TRY IT> If a line in the listing below holds the word "false", it counts toward the total; report that total alone.
--- --- ---
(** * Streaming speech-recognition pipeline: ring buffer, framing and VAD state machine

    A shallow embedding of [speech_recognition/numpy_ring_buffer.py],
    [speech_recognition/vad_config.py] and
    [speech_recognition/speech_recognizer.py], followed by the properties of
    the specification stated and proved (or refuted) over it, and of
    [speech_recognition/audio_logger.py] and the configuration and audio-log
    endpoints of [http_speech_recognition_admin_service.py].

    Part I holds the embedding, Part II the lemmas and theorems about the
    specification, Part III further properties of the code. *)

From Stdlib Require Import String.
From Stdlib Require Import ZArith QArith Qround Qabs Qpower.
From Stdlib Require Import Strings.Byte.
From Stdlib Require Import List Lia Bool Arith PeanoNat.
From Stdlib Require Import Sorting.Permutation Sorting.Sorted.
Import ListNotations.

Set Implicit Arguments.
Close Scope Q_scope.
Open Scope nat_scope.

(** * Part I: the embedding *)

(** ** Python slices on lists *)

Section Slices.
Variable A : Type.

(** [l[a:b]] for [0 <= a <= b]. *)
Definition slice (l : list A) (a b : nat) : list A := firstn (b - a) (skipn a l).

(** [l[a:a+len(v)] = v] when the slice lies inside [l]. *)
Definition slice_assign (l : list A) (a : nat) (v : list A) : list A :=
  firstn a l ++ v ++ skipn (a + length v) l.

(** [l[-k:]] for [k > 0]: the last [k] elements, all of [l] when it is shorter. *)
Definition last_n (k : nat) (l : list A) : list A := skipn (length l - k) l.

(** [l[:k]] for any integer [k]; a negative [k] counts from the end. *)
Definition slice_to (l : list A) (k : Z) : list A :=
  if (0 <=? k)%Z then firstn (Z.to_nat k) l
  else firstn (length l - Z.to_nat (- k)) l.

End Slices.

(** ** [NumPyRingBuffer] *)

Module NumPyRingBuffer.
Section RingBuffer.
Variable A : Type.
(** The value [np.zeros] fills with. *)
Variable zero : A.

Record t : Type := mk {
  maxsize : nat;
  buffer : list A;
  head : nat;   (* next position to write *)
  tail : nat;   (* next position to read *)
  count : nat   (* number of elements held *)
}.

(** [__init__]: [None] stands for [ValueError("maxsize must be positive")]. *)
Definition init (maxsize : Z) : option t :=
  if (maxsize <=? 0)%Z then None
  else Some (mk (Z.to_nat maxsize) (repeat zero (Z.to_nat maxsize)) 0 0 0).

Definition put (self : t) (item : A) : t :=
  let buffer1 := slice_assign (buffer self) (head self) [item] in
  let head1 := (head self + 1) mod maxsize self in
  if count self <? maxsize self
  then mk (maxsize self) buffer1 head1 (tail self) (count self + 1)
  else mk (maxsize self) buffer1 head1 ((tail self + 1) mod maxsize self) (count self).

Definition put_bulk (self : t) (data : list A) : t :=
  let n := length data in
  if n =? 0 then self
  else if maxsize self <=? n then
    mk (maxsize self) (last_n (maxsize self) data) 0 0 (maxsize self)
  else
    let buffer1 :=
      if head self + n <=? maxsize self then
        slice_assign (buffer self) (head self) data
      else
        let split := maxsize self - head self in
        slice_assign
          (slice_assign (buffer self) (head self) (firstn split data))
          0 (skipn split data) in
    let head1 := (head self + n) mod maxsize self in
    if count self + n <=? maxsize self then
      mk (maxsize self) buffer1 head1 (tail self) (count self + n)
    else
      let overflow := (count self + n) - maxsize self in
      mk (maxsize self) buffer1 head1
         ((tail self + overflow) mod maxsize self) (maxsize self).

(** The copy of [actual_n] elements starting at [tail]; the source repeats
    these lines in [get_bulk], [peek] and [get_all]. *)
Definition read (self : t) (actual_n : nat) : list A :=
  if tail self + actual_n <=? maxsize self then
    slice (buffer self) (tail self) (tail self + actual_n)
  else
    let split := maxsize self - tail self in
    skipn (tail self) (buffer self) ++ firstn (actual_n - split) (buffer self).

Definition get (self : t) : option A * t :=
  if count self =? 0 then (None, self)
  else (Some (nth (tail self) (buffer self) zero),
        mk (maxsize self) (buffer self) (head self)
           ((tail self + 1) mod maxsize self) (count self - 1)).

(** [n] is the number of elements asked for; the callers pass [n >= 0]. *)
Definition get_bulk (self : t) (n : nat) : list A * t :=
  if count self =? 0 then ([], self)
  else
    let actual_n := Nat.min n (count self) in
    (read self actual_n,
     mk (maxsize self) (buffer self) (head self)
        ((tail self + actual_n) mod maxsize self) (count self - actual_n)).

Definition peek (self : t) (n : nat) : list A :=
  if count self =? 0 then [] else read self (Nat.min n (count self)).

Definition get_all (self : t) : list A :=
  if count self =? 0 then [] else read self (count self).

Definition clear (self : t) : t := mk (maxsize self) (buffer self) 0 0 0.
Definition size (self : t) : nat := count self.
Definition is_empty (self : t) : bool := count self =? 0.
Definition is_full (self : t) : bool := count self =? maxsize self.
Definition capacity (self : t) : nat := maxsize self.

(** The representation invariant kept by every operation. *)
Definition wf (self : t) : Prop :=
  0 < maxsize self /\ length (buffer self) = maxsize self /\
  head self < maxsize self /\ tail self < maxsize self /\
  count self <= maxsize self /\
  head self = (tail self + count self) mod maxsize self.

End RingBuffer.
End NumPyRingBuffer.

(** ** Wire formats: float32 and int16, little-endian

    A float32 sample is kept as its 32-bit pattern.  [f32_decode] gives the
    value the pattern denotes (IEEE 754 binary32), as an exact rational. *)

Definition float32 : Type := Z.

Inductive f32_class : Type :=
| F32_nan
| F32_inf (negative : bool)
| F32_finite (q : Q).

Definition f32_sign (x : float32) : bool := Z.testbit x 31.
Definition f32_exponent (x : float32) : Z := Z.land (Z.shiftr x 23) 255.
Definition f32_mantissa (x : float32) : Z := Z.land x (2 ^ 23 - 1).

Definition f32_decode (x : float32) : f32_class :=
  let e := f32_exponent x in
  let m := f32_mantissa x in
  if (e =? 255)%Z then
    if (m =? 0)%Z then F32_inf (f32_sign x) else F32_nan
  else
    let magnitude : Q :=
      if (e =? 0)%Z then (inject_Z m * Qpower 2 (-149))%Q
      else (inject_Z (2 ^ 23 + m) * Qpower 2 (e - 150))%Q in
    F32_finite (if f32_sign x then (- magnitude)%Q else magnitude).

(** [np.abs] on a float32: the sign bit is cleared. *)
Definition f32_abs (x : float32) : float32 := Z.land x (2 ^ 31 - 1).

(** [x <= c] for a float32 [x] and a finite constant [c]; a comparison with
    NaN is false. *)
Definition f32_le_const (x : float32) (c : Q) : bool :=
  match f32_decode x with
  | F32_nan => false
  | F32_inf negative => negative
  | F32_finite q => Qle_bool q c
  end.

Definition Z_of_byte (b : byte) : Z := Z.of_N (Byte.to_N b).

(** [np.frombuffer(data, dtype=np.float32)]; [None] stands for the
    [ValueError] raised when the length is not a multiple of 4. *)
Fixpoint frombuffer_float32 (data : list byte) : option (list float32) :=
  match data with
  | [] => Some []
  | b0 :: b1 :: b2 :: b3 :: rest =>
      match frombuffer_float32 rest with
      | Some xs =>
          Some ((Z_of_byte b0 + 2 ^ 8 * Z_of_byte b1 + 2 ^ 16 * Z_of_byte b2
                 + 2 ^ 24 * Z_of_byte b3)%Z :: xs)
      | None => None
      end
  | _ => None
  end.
--- --- ---
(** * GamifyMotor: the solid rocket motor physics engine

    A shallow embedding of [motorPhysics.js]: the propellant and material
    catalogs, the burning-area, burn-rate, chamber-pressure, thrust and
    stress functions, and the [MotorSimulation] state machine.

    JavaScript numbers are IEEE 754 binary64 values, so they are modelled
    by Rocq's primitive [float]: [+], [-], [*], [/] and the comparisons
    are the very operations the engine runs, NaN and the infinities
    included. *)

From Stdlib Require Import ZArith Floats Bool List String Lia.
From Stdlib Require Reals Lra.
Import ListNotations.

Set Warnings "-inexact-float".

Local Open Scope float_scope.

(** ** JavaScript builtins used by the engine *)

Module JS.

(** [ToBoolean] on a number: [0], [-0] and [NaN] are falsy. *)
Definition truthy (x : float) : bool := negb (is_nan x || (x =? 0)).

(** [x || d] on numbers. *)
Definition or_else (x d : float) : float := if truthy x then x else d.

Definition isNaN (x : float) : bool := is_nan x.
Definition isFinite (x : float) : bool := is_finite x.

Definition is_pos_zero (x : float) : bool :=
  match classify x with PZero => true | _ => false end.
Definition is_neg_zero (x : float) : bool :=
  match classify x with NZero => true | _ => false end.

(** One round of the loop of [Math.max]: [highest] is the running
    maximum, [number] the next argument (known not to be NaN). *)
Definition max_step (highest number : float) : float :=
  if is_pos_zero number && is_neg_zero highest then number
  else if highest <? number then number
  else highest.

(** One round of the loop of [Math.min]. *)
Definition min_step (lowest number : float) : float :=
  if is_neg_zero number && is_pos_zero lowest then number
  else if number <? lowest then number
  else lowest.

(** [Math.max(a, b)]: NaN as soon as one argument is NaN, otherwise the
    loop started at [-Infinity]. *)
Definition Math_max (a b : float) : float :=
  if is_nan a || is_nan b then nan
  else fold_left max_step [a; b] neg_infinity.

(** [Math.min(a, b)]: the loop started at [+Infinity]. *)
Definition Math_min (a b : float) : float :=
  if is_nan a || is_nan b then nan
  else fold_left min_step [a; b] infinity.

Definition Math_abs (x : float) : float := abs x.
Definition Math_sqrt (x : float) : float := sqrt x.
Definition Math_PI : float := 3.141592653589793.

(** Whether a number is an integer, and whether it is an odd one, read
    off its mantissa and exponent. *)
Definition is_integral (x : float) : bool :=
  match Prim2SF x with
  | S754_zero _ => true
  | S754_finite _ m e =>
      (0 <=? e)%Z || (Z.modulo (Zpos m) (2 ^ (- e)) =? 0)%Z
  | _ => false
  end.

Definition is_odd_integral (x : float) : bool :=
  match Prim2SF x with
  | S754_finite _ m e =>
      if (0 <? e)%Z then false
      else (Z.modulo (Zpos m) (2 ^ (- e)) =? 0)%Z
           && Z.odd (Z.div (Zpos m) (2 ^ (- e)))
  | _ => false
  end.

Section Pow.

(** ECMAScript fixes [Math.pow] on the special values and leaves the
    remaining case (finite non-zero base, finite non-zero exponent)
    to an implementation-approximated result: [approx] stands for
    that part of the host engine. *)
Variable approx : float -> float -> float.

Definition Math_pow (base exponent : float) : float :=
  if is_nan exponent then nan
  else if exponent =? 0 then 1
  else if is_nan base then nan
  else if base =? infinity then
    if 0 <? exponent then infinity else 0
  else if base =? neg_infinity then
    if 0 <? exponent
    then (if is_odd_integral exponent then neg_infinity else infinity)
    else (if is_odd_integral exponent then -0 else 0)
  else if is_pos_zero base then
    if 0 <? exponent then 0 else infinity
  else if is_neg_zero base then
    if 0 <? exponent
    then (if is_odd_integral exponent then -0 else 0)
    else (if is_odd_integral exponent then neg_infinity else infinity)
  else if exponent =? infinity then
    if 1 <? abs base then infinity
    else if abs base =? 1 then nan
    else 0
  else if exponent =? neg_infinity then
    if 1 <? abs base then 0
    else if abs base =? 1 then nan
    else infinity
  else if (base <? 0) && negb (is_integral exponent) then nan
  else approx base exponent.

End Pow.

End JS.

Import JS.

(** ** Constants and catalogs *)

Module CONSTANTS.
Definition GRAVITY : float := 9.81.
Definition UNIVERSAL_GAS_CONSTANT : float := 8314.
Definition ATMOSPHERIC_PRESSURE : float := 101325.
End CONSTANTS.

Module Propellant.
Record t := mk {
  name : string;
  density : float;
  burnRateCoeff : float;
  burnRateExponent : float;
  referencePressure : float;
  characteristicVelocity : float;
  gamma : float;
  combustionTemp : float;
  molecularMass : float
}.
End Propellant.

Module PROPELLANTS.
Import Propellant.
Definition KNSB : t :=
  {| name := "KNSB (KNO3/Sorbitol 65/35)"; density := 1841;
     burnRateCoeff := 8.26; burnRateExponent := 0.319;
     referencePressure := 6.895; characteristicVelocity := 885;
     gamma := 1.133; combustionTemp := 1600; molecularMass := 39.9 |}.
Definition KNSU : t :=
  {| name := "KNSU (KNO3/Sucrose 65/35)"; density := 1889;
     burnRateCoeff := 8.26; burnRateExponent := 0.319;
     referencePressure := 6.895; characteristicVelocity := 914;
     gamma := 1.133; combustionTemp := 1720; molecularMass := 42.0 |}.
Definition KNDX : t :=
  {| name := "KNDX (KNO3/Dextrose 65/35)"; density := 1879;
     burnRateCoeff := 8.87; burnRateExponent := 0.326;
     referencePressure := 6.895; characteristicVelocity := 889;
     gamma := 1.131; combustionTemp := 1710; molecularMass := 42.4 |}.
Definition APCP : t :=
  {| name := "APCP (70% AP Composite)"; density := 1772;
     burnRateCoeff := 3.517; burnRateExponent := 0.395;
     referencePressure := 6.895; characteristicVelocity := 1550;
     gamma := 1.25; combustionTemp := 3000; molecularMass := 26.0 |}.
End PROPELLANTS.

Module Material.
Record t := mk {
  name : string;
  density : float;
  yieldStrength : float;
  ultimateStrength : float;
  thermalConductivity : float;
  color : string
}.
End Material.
--- --- ---
WORKED SOLUTION> 7